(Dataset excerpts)

=== Section Start ===

(* ===== verification/Sniff.v ===== *)
(** * Sniffing

    Models what finds the protocol and the domain of a connection in its first bytes:
    [common/protocol/tls/sniff.go], [quic/sniff.go], [http/sniff.go] with [ParseHost] of
    [http/headers.go], [bittorrent/bittorrent.go], and [app/dispatcher/sniffer.go] with
    [fakednssniffer.go], which try them in turn. The bytes come from a stranger: every index and
    every slice is checked, and a [Panic] is one that fails. Key derivation, AES, AES-GCM and the
    variable-length integers of QUIC are arguments with their laws. *)

From S2P Require Import Prelude Net StrMatcher GeoLoader.

#[local] Open Scope Z_scope.

(** ** Errors and bytes *)

Definition ErrNoClue : GoError := ErrMsg "not enough information for making a decision".
Definition ErrProtoNeedMoreData : GoError := ErrMsg "protocol matches, but need more data to complete sniffing".

(** [d[i]] as a number, [d[n:]], [d[:n]], and the big-endian number at [i]. *)
Definition at_ (d : list byte) (i : Z) : go Z := b ← ok_or_panic (index d i); Ok (byte_to_Z b).
Definition from_ (d : list byte) (n : Z) : go (list byte) := ok_or_panic (slice d n (len d)).
Definition upto (d : list byte) (n : Z) : go (list byte) := ok_or_panic (slice d 0 n).
Definition u16_at (d : list byte) (i : Z) : go Z :=
  a ← at_ d i; b ← at_ d (i + 1); Ok (Z.lor (Z.shiftl a 8) b).

(** *** Reading within bounds *)

Lemma at_ok d i : 0 ≤ i < len d → ∃ z, at_ d i = Ok z ∧ is_u8 z.
Proof.
  intros Hi. unfold at_, index. rewrite decide_True by lia.
  destruct (lookup_lt_is_Some_2 d (Z.to_nat i)) as [b ->]; [unfold len in Hi; lia|]. exists (byte_to_Z b). split; [done|apply byte_to_Z_range].
Qed.
(** C8: the rules see the sniffed name. A TLS connection to an address whose client hello arrives in the
    first read or the first two, cut anywhere, on an inbound that lets TLS override the
    destination: the dispatcher routes the session with the protocol [tls] and the name of the
    hello as its domain, to the same port; with [RouteOnly] the connection still goes to the
    address, without it to the name. *)
Theorem tls_hello_routed h minor rest mb1 mb2 l en elapsed done_ destination s c :
  Tls.hello_ok h → wfs mb1 → wfs mb2 → mcontent mb1 ≠ [] → mcontent mb1 ++ mcontent mb2 = Tls.tls_record minor (Tls.hello_bytes h) ++ rest →
  len (mcontent mb1 ++ mcontent mb2) ≤ payloadCap → done_ 0%nat = None → done_ 1%nat = None → elapsed 0%nat < 200 →
  d_Network destination = Network_TCP → ParseAddress (Tls.h_name h) = Some (domainAddress (Tls.h_name h)) →
  IsValid (ob_RouteTarget (ob_of s)) = false → ds_content s = Some c → Enabled (dc_Sniffing c) = true → MetadataOnly (dc_Sniffing c) = false →
  shouldOverride None (RTls (Tls.h_name h)) (dc_Sniffing c) destination = Ok true →
  ∃ r' s1,
    Dispatch elapsed done_ destination (mkCached (mkSource ((mb1, None) :: (mb2, None) :: l) en) []) None s = (let '(o, s2) := routedDispatch s1 in (o, r', s2)) ∧
    on_its_way s destination s1 ∧ GetTargetDomain (AsRoutingContext s1) = Ok (Tls.h_name h) ∧ GetProtocol (AsRoutingContext s1) = s2b "tls" ∧
    d_Address (ob_Target (ob_of s1)) = (if RouteOnly (dc_Sniffing c) then d_Address destination else Some (domainAddress (Tls.h_name h))).
Proof.
  intros Hh Hw1 Hw2 Hne Heq Hl Hd0 Hd1 He Hnet Hparse Hrt Hc Hon Hmo Hover. unfold Dispatch, IsValid. rewrite bool_decide_eq_true_2 by (by rewrite Hnet). cbn [negb]. unfold dispatch_sniffed.
  pose proof (prepare_way s destination) as Hway. assert (Hp : ds_content (prepare s destination) = Some c) by (unfold prepare; cbn [set_ob ds_content]; by rewrite Hc).
  rewrite Hp. change (default new_content (Some c)) with c. rewrite Hon, Hmo, Hnet. cbn [negb].
  destruct (sniffer_finds_tls h minor rest mb1 mb2 l en elapsed done_ (ob_Target (ob_of (prepare s destination))) (mkSt (default ∅ (dc_Attributes c)) None)
    Hh Hw1 Hw2 Hne Heq Hl Hd0 Hd1 He eq_refl) as [r' ->].
  set (s0 := set_content _ _). assert (Hw0 : on_its_way s destination s0) by exact Hway.
  unfold redirect. cbn [engine]. rewrite Hover. cbn [mbind go_bind ResultDomain]. rewrite Hparse.
  set (dest' := mkDestination _ _ _). change (protocol_of (RTls (Tls.h_name h))) with (s2b "tls"). rewrite !bool_decide_eq_true_2 by done. rewrite !andb_true_r.
  assert (Ho : ob_of s0 = mkOb destination destination (ob_RouteTarget (ob_of s)) (ob_Tag (ob_of s))) by apply (prepare_ob s destination).
  rewrite Ho. cbn [ob_OriginalTarget ob_Target ob_RouteTarget ob_Tag]. exists r'.
  destruct (RouteOnly (dc_Sniffing c)); (eexists; split; [reflexivity|]); unfold on_its_way, AsRoutingContext, GetTargetDomain; cbn [s_Outbound out_Target out_RouteTarget]; rewrite ob_set;
    cbn [ob_OriginalTarget ob_Target ob_RouteTarget]; unfold IsValid, dest'; cbn [d_Network d_Address d_Port]; rewrite !Hnet; (split; [by split; [apply Hway|]|]); [done|].
  unfold IsValid in Hrt. by rewrite Hrt.
Qed.
End dispatcher.

(** ** Examples *)

#[local] Existing Instance QuicExample.ops.
#[local] Instance no_domains : DomainMatcherOps unit := {| dm_Match _ _ := Ok []; dm_MatchAny _ _ := Ok false |}.

(** An inbound that lets TLS override the destination. *)
Definition w_content (routeOnly : bool) : DContent (D := unit) (T := list Prefix) :=
  mkDContent [] (mkSniffing None None [s2b "tls"] true false routeOnly) None false.
Definition w_session (routeOnly : bool) : DSession (D := unit) (T := list Prefix) := mkDSession None [] (Some (w_content routeOnly)).
Definition w_dest : Destination := TCPDestination (Some (ipv4Address [x01; x02; x03; x04])) 443.
Definition w_record : list byte := Tls.tls_record x01 (Tls.hello_bytes Tls.example_hello).
Definition w_part (lo n : nat) : mbuf := [Buffer.FromBytes (take n (drop lo w_record))].
Definition w_source : Source := mkSource [(w_part 0 20, None); (w_part 20 100, None)] EOF.
Definition w_pick (s : Session) : go (str * str) :=
  match GetTargetDomain s with Ok d => if decide (d = s2b "a.b") then Ok (s2b "out", []) else Err Sniff.ErrNoClue | _ => Panic end.
Definition w_manager : Manager := (AddHandler (λ _, None) (AddHandler (λ _, None) New (mkHandler 1 (s2b "direct"))).2 (mkHandler 2 (s2b "out"))).2.
Abbreviation w_Dispatch := (Dispatch (λ s, s) 0 (E := Holder) (Some w_pick) w_manager (λ _, 1) (λ _, None)).

Lemma w_parts_ok lo n : wfs (w_part lo n).
Proof.
  apply Forall_cons_2; [|done]. apply Buffer.wf_FromBytes. unfold len. rewrite length_take, length_drop. change (length w_record) with 68%nat. lia.
Qed.

Lemma sniffing_keeps_stream_witness : ∃ o r' s', w_Dispatch w_dest (mkCached w_source []) None (w_session true) = (o, r', s') ∧ drain 3 r' = w_record.
Proof.
  assert (Hc : clean w_source) by (repeat (apply Forall_cons_2; [split; [apply w_parts_ok|by intros [? [=]]]|]); done).
  destruct (w_Dispatch w_dest (mkCached w_source []) None (w_session true)) as [[o r'] s'] eqn:Ed. exists o, r', s'. split; [done|].
  etrans; [apply (sniffing_keeps_stream (λ s, s) 0 (Some w_pick) w_manager _ _ _ _ _ _ _ _ _ 3 Hc Ed); cbn; lia|by vm_compute].
Defined.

=== Section End ===

Exercise instructions> Copy from the line with "assert (Hc : clean" to the final line of the records, inclusive, and add nothing else.

Answer section>
  assert (Hc : clean w_source) by (repeat (apply Forall_cons_2; [split; [apply w_parts_ok|by intros [? [=]]]|]); done).
  destruct (w_Dispatch w_dest (mkCached w_source []) None (w_session true)) as [[o r'] s'] eqn:Ed. exists o, r', s'. split; [done|].
  etrans; [apply (sniffing_keeps_stream (λ s, s) 0 (Some w_pick) w_manager _ _ _ _ _ _ _ _ _ 3 Hc Ed); cbn; lia|by vm_compute].
Defined.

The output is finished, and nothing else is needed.